*** Study material ***
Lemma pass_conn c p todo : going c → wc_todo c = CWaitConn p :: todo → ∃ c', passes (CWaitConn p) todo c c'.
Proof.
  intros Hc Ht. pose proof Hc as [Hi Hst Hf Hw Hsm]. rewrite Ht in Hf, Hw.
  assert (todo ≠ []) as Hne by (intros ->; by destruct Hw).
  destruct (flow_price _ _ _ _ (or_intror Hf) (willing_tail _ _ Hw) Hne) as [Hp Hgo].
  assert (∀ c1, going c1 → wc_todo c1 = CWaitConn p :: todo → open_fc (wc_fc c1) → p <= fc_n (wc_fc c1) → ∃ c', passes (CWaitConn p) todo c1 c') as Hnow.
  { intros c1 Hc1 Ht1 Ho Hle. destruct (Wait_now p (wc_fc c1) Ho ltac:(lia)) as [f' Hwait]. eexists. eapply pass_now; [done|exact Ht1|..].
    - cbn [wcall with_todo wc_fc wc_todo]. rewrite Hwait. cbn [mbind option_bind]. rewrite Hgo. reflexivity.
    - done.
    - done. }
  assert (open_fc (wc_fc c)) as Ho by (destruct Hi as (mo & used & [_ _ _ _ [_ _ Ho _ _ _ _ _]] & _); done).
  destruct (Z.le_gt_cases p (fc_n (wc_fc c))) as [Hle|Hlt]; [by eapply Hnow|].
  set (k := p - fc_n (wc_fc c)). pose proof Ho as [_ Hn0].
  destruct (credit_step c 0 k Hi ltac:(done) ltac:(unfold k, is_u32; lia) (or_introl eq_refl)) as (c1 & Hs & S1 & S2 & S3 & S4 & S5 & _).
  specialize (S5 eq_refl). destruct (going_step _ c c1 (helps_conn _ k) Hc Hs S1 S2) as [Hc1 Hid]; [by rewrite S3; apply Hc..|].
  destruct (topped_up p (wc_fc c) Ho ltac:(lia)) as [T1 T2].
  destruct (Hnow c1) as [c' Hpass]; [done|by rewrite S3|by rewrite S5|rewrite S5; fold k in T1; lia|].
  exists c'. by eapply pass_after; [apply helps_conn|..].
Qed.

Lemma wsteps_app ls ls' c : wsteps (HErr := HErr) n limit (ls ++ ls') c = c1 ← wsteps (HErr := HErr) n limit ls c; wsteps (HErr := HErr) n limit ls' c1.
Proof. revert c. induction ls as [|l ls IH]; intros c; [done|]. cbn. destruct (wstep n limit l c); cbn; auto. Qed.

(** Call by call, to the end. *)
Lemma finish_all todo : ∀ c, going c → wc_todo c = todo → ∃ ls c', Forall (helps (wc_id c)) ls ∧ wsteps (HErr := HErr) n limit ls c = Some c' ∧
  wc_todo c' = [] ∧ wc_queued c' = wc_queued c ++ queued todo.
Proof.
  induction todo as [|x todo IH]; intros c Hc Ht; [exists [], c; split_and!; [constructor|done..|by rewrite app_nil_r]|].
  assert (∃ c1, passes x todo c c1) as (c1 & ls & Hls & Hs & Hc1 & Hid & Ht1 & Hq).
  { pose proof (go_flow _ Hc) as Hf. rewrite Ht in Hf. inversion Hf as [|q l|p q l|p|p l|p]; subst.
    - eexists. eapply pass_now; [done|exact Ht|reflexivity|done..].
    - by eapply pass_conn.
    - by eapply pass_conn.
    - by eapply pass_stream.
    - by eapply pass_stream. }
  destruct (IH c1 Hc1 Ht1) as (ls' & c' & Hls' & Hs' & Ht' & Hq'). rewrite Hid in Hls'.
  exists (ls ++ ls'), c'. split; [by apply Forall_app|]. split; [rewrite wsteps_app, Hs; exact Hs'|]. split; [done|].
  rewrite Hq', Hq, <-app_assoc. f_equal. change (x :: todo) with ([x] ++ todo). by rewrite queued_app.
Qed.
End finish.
***
*** Study material ***
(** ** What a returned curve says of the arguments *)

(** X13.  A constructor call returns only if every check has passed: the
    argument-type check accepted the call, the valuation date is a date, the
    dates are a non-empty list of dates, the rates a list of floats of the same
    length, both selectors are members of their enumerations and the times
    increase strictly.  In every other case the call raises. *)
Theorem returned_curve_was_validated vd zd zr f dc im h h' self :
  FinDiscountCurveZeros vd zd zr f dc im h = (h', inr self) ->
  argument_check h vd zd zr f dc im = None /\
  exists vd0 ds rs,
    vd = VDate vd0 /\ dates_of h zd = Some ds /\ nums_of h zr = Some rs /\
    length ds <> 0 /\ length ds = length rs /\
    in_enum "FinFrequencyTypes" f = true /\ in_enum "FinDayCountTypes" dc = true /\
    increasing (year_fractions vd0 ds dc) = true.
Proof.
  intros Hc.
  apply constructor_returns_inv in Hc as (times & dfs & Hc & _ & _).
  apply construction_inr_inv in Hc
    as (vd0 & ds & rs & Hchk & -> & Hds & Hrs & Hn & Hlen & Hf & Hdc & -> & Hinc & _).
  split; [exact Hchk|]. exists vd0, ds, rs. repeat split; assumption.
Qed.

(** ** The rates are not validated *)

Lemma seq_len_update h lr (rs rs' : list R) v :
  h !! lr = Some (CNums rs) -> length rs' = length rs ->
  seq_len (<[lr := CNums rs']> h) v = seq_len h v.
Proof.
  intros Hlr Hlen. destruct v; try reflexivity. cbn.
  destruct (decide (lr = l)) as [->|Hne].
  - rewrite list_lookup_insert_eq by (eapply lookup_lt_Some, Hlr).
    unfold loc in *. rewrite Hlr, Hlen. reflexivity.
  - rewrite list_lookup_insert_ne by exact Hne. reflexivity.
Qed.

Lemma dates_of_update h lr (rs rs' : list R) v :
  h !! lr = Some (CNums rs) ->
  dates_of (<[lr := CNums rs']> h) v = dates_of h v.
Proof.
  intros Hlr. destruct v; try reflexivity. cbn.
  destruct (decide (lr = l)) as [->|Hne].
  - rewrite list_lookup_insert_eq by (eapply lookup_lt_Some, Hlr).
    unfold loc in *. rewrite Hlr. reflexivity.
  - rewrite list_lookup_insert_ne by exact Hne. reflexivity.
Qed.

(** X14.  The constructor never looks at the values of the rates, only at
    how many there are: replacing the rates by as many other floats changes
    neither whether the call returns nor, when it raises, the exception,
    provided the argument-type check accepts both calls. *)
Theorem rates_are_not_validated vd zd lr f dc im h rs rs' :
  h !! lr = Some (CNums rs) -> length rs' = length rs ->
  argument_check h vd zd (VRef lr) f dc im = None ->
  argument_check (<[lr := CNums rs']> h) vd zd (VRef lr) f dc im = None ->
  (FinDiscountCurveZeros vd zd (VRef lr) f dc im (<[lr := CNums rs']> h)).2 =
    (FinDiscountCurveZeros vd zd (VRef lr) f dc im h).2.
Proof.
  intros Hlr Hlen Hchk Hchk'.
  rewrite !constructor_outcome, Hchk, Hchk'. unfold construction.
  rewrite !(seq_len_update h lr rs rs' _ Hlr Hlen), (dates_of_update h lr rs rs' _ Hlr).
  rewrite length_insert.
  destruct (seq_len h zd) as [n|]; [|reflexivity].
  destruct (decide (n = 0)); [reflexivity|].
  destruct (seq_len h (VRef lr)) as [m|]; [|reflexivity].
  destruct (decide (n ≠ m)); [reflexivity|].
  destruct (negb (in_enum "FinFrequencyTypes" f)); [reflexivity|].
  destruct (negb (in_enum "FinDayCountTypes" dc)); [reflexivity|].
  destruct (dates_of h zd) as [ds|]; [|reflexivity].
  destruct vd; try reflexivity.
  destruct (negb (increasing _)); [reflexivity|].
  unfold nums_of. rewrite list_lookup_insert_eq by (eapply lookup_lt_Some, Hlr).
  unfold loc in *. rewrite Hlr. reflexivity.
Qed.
***
What you need to do: The lines above starting at the one that contains "Lemma dates_of_update h" and ending at the one that contains "argument_check h vd zd (VRef" must be transcribed exactly, and no other lines may appear.

Task output:
Lemma dates_of_update h lr (rs rs' : list R) v :
  h !! lr = Some (CNums rs) ->
  dates_of (<[lr := CNums rs']> h) v = dates_of h v.
Proof.
  intros Hlr. destruct v; try reflexivity. cbn.
  destruct (decide (lr = l)) as [->|Hne].
  - rewrite list_lookup_insert_eq by (eapply lookup_lt_Some, Hlr).
    unfold loc in *. rewrite Hlr. reflexivity.
  - rewrite list_lookup_insert_ne by exact Hne. reflexivity.
Qed.

(** X14.  The constructor never looks at the values of the rates, only at
    how many there are: replacing the rates by as many other floats changes
    neither whether the call returns nor, when it raises, the exception,
    provided the argument-type check accepts both calls. *)
Theorem rates_are_not_validated vd zd lr f dc im h rs rs' :
  h !! lr = Some (CNums rs) -> length rs' = length rs ->
  argument_check h vd zd (VRef lr) f dc im = None ->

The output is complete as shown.